There are no half words or incomplete emotions when it comes to Venice. It is not a city, it is an experience. It is not ancient or modern, it is in all its splendor, the present. The tourists that pass by are often divided between those who love and those who hate this city surrounded by 146 islands intertwined by 450 bridges.
According to the poet Brodsky, Venice is above the category of city, it is an experience, a parallel universe, a watershed for those who can afford to walk unhurriedly through this city that does not know the movement of cars, absorbing their noises, the melody of the bells, their odors and their infinite palette of colors. There you do not walk, you float.
This city, far from the category of city, because it is half fairy tale and half reality, provides a constant sensation of novelty and discoveries. Venice is not modern, it is eternal. Venice is simply, Venice. Peggy Guggenheim said it best:
It is always assumed that Venice is the ideal city for a honeymoon, but it is a serious mistake. To live in Venice, or simply to visit it, means to fall in love with it, and in the heart there is no room for anything else.
I was taken by this sudden love for Venice, to such extent that I am back every two ears to ratify my affair. One of the reasons is to revive the city through the famous Venice Biennale. Every two years I come across a new city, with new artists, more and more heated discussions, and unusual works. In the midst of all this art, I also find, my greatest source of inspiration: the optical production that in Venice (as well as everything in that city) is extra special. I would dare say that there is something in the water of Venice (pollution apart), because the creativity of the designers falls short of the rest of the world. If the streets keept secrets, then the best hidden ones are the optical shops that house splendorous designs.
Marco Frezzeria 1280, Venezia
Tel. 041 5224140
The store dates back to 1952. Enormous figures like Hemingway, Vedova, Carlo Scarpa and the most famous contemporary client, Elton John, have all been there. The three children of the original Urbani manage the store nowadays. All specs are hand-made in Belluno (the world’s optical production center, which is 3 hours from Venice), and all the pieces have one thing in common: “ironic” design, as Fosca Urbani says. “An eyewear can not just be an eyewear, it should be a fun, attractive and exceptional piece.” This is what the visitor will find in Urbani. The pieces are produced on a small scale, the designs are unique and there are no other outlets other than the physical store or the e-commerce brand. The ideal address for anyone looking for exclusivity, good prices and eccentric shapes, all designed and sold by true Venetians, full of stories to share.
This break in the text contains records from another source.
(** C5: one round of the contour loop of [separate].  The distance is
    [(mssr + sr.prelim + sr.w + H_SPACING) - (mscl + cl.prelim)];
    when it is positive the store changes as by [move_subtree] with
    exactly that distance, and not at all otherwise; then [sr] advances
    along the right contour when [bottom(sr) <= bottom(cl)] and [cl] along
    the left contour when [bottom(sr) >= bottom(cl)], both when the
    bottoms are equal, and the [mod] of a node newly reached is added to
    the running sum of its side. *)
Theorem separate_body_step (t : ptr) (i : Z) (sr cl : ptr) (mssr mscl : Q)
    (cursor : list IYL) (s s' : state) (v' : sep_vars) :
  separate_body t i sr cl mssr mscl cursor s = Ok (v', s') →
  ∃ ns nc,
    heap s !! sr = Some ns ∧ heap s !! cl = Some nc ∧
    let dist := ((mssr + prelim ns + w ns + H_SPACING)
                 - (mscl + prelim nc))%Q in
    let si := match sv_cursor v' with e :: _ => index e | [] => i - 1 end in
    (if Qltb 0 dist
     then ∃ tr sm, move_subtree t i si dist (mkState (heap s) tr) = Ok (tt, sm)
                   ∧ heap s' = heap sm
     else heap s' = heap s) ∧
    sv_sr v' = (if Qleb (bot ns) (bot nc) then nextr ns else Some sr) ∧
    sv_cl v' = (if Qleb (bot nc) (bot ns) then nextl nc else Some cl) ∧
    sv_mssr v' =
      match (if Qleb (bot ns) (bot nc) then nextr ns else None) with
      | Some q => (mssr + modof (heap s') q)%Q
      | None => mssr
      end ∧
    sv_mscl v' =
      let base := if Qltb 0 dist then (mscl + dist)%Q else mscl in
      match (if Qleb (bot nc) (bot ns) then nextl nc else None) with
      | Some q => (base + modof (heap s') q)%Q
      | None => base
      end.
Proof. apply separate_body_Ok. Qed.

Lemma separate_body_step_witness :
  ∃ v' s',
    separate_body 0%nat 1 1%nat 2%nat 0 0 [] (init tilted) = Ok (v', s') ∧
    ∃ ns nc,
      heap (init tilted) !! 1%nat = Some ns ∧
      heap (init tilted) !! 2%nat = Some nc ∧
      let dist := ((0 + prelim ns + w ns + H_SPACING)
                   - (0 + prelim nc))%Q in
      let si := match sv_cursor v' with e :: _ => index e | [] => 1 - 1 end in
      (if Qltb 0 dist
       then ∃ tr sm,
              move_subtree 0%nat 1 si dist (mkState (heap (init tilted)) tr)
              = Ok (tt, sm) ∧ heap s' = heap sm
       else heap s' = heap (init tilted)) ∧
      sv_sr v' = (if Qleb (bot ns) (bot nc) then nextr ns else Some 1%nat) ∧
      sv_cl v' = (if Qleb (bot nc) (bot ns) then nextl nc else Some 2%nat) ∧
      sv_mssr v' =
        match (if Qleb (bot ns) (bot nc) then nextr ns else None) with
        | Some q => (0 + modof (heap s') q)%Q
        | None => 0%Q
        end ∧
      sv_mscl v' =
        let base := if Qltb 0 dist then (0 + dist)%Q else 0%Q in
        match (if Qleb (bot nc) (bot ns) then nextl nc else None) with
        | Some q => (base + modof (heap s') q)%Q
        | None => base
        end.
Proof.
  destruct (separate_body 0%nat 1 1%nat 2%nat 0 0 [] (init tilted))
    as [[v' s']|e] eqn:E.
  - exists v', s'. split; [reflexivity|].
    exact (separate_body_step 0%nat 1 1%nat 2%nat 0 0 [] (init tilted) s' v' E).
  - vm_compute in E. discriminate E.
Defined.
Merceria del Capitello, 4860, 30124 Venezia VE, Itália
Mantovani inaugurated in 1871 and remains until today in the very same address. It is still a familiar shop, with production in Belluno. The designer is Mrs. Carlon (daughter of Mr. Carlon, who bought the shop in the 1940s). Amongst the clientele are Peggy Guggenheim and most recently Elton John (lover of Venice and of glasses). Ms. Carlon’s predilection are customers with personality and audacity, who might be able to sport her asymmetric and very controversial creations. At the back of the store is a small museum with very rare shapes and designs that date from the beginning of the 20th century.
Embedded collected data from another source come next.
(** * ConectAI-JVA: the AI manager (back-end/ai_manager.py)

    A shallow embedding of [AIManager]: the query classifier, the usefulness
    judge, the Gemini rate limiter, the model chain runner and the fallback
    orchestrator, with the properties the specification states about them.

    Python values are modelled as follows.
    - A [str] is the list of its Unicode code points, so [len], slicing and
      the substring test [in] are the list operations.
    - [Optional[str]] is [option str]; Python truthiness of such a value is
      [truthy] (both [None] and the empty string are falsy).
    - [str.lower] and the character class [\d] depend on the Unicode tables
      of the interpreter; they are the two fields of the class [Unicode].
    - The network, the Gemini SDK and the clock are the operations of the
      class [Platform]; the manager runs in a state monad over them and
      keeps a ghost log of the provider calls it makes.

    Around the manager, the file also embeds its caller, the handler of
    [/api/chat] with [sanitize_input] (back-end/app.py), and the methods
    of the Sheets manager that the handler calls: [get_sheets_manager]
    with the constructor and [_ensure_headers], [update_consultation],
    [log_consultation] and [find_recent_duplicate]
    (back-end/google_sheets.py).  They run over the class [Server] of what
    they ask of Flask, of the Sheets API and of the other managers, and
    keep a ghost log of the write requests sent to the Sheets API.  Three
    more functions are embedded on their own: [get_statistics]
    (google_sheets.py), [get_page_content] (web_scraper.py) and
    [download_pdf] (google_drive.py). *)

From Stdlib Require Import String Ascii.
From Stdlib Require Import List Bool Arith NArith ZArith Lia DecimalString.
Import ListNotations.

(* ================================================================== *)
(** ** Python strings *)

Definition str := list N.

Definition bytes_of_string (s : string) : list N :=
  map N_of_ascii (list_ascii_of_string s).

(** Decoding of the UTF-8 text of a literal into code points. *)
Fixpoint utf8_decode (bs : list N) : str :=
  match bs with
  | [] => []
  | b0 :: t0 =>
      if (b0 <? 128)%N then b0 :: utf8_decode t0
      else if (b0 <? 224)%N then
        match t0 with
        | b1 :: t1 => ((b0 - 192) * 64 + (b1 - 128))%N :: utf8_decode t1
        | _ => []
        end
      else if (b0 <? 240)%N then
        match t0 with
        | b1 :: b2 :: t2 =>
            ((b0 - 224) * 4096 + (b1 - 128) * 64 + (b2 - 128))%N
              :: utf8_decode t2
        | _ => []
        end
      else
        match t0 with
        | b1 :: b2 :: b3 :: t3 =>
            ((b0 - 240) * 262144 + (b1 - 128) * 4096
             + (b2 - 128) * 64 + (b3 - 128))%N :: utf8_decode t3
        | _ => []
        end
  end.

(** [u "..."] is the Python literal ["..."]. *)
Definition u (s : string) : str := utf8_decode (bytes_of_string s).

Fixpoint str_eqb (a b : str) : bool :=
  match a, b with
  | [], [] => true
  | x :: a', y :: b' => (x =? y)%N && str_eqb a' b'
  | _, _ => false
  end.

(** [a.startswith(p)] *)
Fixpoint startswith (p a : str) : bool :=
  match p, a with
  | [], _ => true
  | x :: p', y :: a' => (x =? y)%N && startswith p' a'
  | _ :: _, [] => false
  end.

(** [p in a] for strings: [p] occurs in [a] as a contiguous run. *)
Fixpoint contains (p a : str) : bool :=
  startswith p a ||
  match a with
  | [] => false
  | _ :: a' => contains p a'
  end.

(** [x in xs] for a list of strings. *)
Definition str_in (x : str) (xs : list str) : bool :=
  existsb (str_eqb x) xs.

(** Truthiness of an [Optional[str]]. *)
Definition truthy (r : option str) : bool :=
  match r with
  | Some (_ :: _) => true
  | _ => false
  end.

(** [s[:n]] for [n >= 0]. *)
Definition slice_to (n : N) (s : str) : str := firstn (N.to_nat n) s.

(** [xs[-2:]] *)
Definition last_two {A} (xs : list A) : list A :=
  skipn (length xs - 2) xs.

(* ================================================================== *)
(** ** The interpreter's Unicode tables *)

Class Unicode := {
  (** [str.lower] *)
  lower : str -> str;
  (** membership in the class [\d] of [re] (category Nd) *)
  is_decimal : N -> bool
}.

(* ================================================================== *)
(** ** Regular expressions, as far as [re.search] is used

    The two patterns of the judge use literals, [\d], alternation,
    [+], [?] and [{1,2}].  Whether [re.search] finds a match depends only
    on the language of the pattern, which is decided here by derivatives. *)

Inductive regex : Type :=
| ReNone : regex
| ReEps : regex
| ReChar : N -> regex
| ReDigit : regex
| ReSeq : regex -> regex -> regex
| ReAlt : regex -> regex -> regex
| ReStar : regex -> regex.

Definition re_lit (s : str) : regex :=
  fold_right (fun c r => ReSeq (ReChar c) r) ReEps s.

Definition re_plus (r : regex) : regex := ReSeq r (ReStar r).
Definition re_opt (r : regex) : regex := ReAlt r ReEps.

Fixpoint nullable (r : regex) : bool :=
  match r with
  | ReNone => false
  | ReEps => true
  | ReChar _ => false
  | ReDigit => false
  | ReSeq a b => nullable a && nullable b
  | ReAlt a b => nullable a || nullable b
  | ReStar _ => true
  end.

Section Regex.
Context {U : Unicode}.

Fixpoint deriv (c : N) (r : regex) : regex :=
  match r with
  | ReNone => ReNone
  | ReEps => ReNone
  | ReChar d => if (c =? d)%N then ReEps else ReNone
  | ReDigit => if is_decimal c then ReEps else ReNone
  | ReSeq a b =>
      if nullable a
      then ReAlt (ReSeq (deriv c a) b) (deriv c b)
      else ReSeq (deriv c a) b
  | ReAlt a b => ReAlt (deriv c a) (deriv c b)
  | ReStar a => ReSeq (deriv c a) (ReStar a)
  end.

(** Some prefix of [s] matches [r] ([re.match] finds a match). *)
Fixpoint re_match (r : regex) (s : str) : bool :=
  nullable r ||
  match s with
  | [] => false
  | c :: s' => re_match (deriv c r) s'
  end.

(** Some substring of [s] matches [r] ([re.search] finds a match). *)
Fixpoint re_search (r : regex) (s : str) : bool :=
  re_match r s ||
  match s with
  | [] => false
  | _ :: s' => re_search r s'
  end.
(** The strings a pattern matches in full. *)
Inductive re_lang : regex -> str -> Prop :=
| lang_eps : re_lang ReEps []
| lang_char (c : N) : re_lang (ReChar c) [c]
| lang_digit (c : N) : is_decimal c = true -> re_lang ReDigit [c]
| lang_seq (a b : regex) (s t : str) :
    re_lang a s -> re_lang b t -> re_lang (ReSeq a b) (s ++ t)
| lang_alt_l (a b : regex) (s : str) : re_lang a s -> re_lang (ReAlt a b) s
| lang_alt_r (a b : regex) (s : str) : re_lang b s -> re_lang (ReAlt a b) s
| lang_star_nil (a : regex) : re_lang (ReStar a) []
| lang_star_cons (a : regex) (s t : str) :
    re_lang a s -> re_lang (ReStar a) t -> re_lang (ReStar a) (s ++ t).
End Regex.

(** [r's/\.|soles|\d+(\.\d+)?'] *)
Definition money_pattern : regex :=
  ReAlt (re_lit (u "s/."))
    (ReAlt (re_lit (u "soles"))
       (ReSeq (re_plus ReDigit)
          (re_opt (ReSeq (ReChar 46) (re_plus ReDigit))))).

(** [r'\d{1,2}'] *)
Definition day_pattern : regex := ReSeq ReDigit (re_opt ReDigit).

(* ================================================================== *)
(** ** Query classification and the usefulness judge *)

(** [QUERY_CLASSIFICATIONS]: a dict literal, iterated in insertion order. *)
Definition QUERY_CLASSIFICATIONS : list (str * list str) :=
  [ (u "matrícula",
      [u "matrícula"; u "matricula"; u "matricularme"; u "inscripción"]);
    (u "traslado", [u "traslado"; u "trasladar"; u "cambiar de instituto"]);
    (u "reserva", [u "reserva"; u "reservar"]);
    (u "reincorporación",
      [u "reincorporación"; u "reincorporacion"; u "volver"]);
    (u "cambio_turno", [u "cambio de turno"; u "turno"; u "horario"]);
    (u "titulación",
      [u "titulación"; u "título"; u "bachiller"; u "titulado"]);
    (u "costos", [u "costo"; u "precio"; u "pago"; u "cuánto"; u "tarifa"]);
    (u "fechas", [u "fecha"; u "plazo"; u "cuándo"; u "cronograma"]);
    (u "requisitos", [u "requisito"; u "documento"; u "necesito"]);
    (u "vacantes", [u "vacante"; u "cupos"; u "disponibilidad"]);
    (u "carreras", [u "carrera"; u "programa"; u "especialidad"]);
    (u "certificados", [u "certificado"; u "constancia"; u "récord"]);
    (u "becas", [u "beca"; u "becado"; u "descuento"; u "exoneración"]);
    (u "saludo",
      [u "hola"; u "buenos días"; u "buenas tardes"; u "saludos"]);
    (u "despedida", [u "gracias"; u "adiós"; u "chau"; u "hasta luego"]) ].

Definition useless_phrases : list str :=
  [ u "no tengo información"; u "no encuentro información";
    u "no se menciona en los documentos"; u "lo siento";
    u "no puedo responder"; u "no hay documentos";
    u "contacta a la secretaría";
    u "no está especificado"; u "no se proporciona"; u "no se encuentra";
    u "no aparece en el texto"; u "no se detalla";
    u "no cuento con la información";
    u "no se indica"; u "no se menciona"; u "no dispongo de información" ].

Definition contact_indicators : list str :=
  [ u "correo"; u "teléfono"; u "presencialmente"; u "dirección" ].

Definition money_labels : list str :=
  [ u "costos"; u "matrícula"; u "titulación" ].

Definition cost_words : list str := [ u "costo"; u "pago"; u "precio" ].

Definition date_labels : list str := [ u "fechas"; u "cronograma" ].

Definition months : list str :=
  [ u "enero"; u "febrero"; u "marzo"; u "abril"; u "mayo"; u "junio";
    u "julio"; u "agosto"; u "septiembre"; u "octubre"; u "noviembre";
    u "diciembre" ].

(** [any(p in low for p in ps)] *)
Definition any_in (ps : list str) (low : str) : bool :=
  existsb (fun p => contains p low) ps.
Calle de la Mandola, 3706, 30124 Venezia VE, Itália
Carraro is more modern and less exclusive than other Venetian optical shops. The house brand itself is less expressive than the other commercial models that the store sells. But, it is noteworthy that the opaque acetate, which to the eye seems rubbery, is stunning. There are few shapes and the collections are not updated annually, but like all eyewear “fatto a mano” in Belluno, the quality is indisputable. Carraro is a good tip for men and women with classic tastes, lovers of round models and turtle prints.
Calle delle Ostreghe, 2436, 30124 Venezia VE, Itália
Imagine walking into the lab of a mad scientist, that really cliche character, with transparent high-tech glasses, gadgets, and everything clean around you. This is the sensation one has when entering Micromega, a high-tech uber optic just a few steps from Campo de San Stefano. It is almost incongruous to find a place so technological in such an ancient city. Micromega is a destination for those who want to spend (a lot) to have an exclusive piece, and at the same time has personality to spare. Their expertise is in the production of eyewear in titanium, buffalo horn and bamboo. But the design is not specifically ON the frames. Micromega works the lenses. That is, each pair of lenses is drawn and laser cut into delicate sheet designs, asymmetrical shapes, or geometric contours. The pieces are very light and extremely delicate. They are very interesting (from the manufacturing point of view) but not always flattering.
Salizzada San Samuele, San Marco, 3145
The eyewear mix at Ottica Manuela is sublime. The decor is super fun, you sit in a closet surrounded by very funky and original glasses. The mix will go from Io Eyewear to PQ, passing through Saturnino. The forte is in the independent Italian design, but this does not mean that there is no room for the rest of the world. The sales team is cool and humorous. Worth the visit.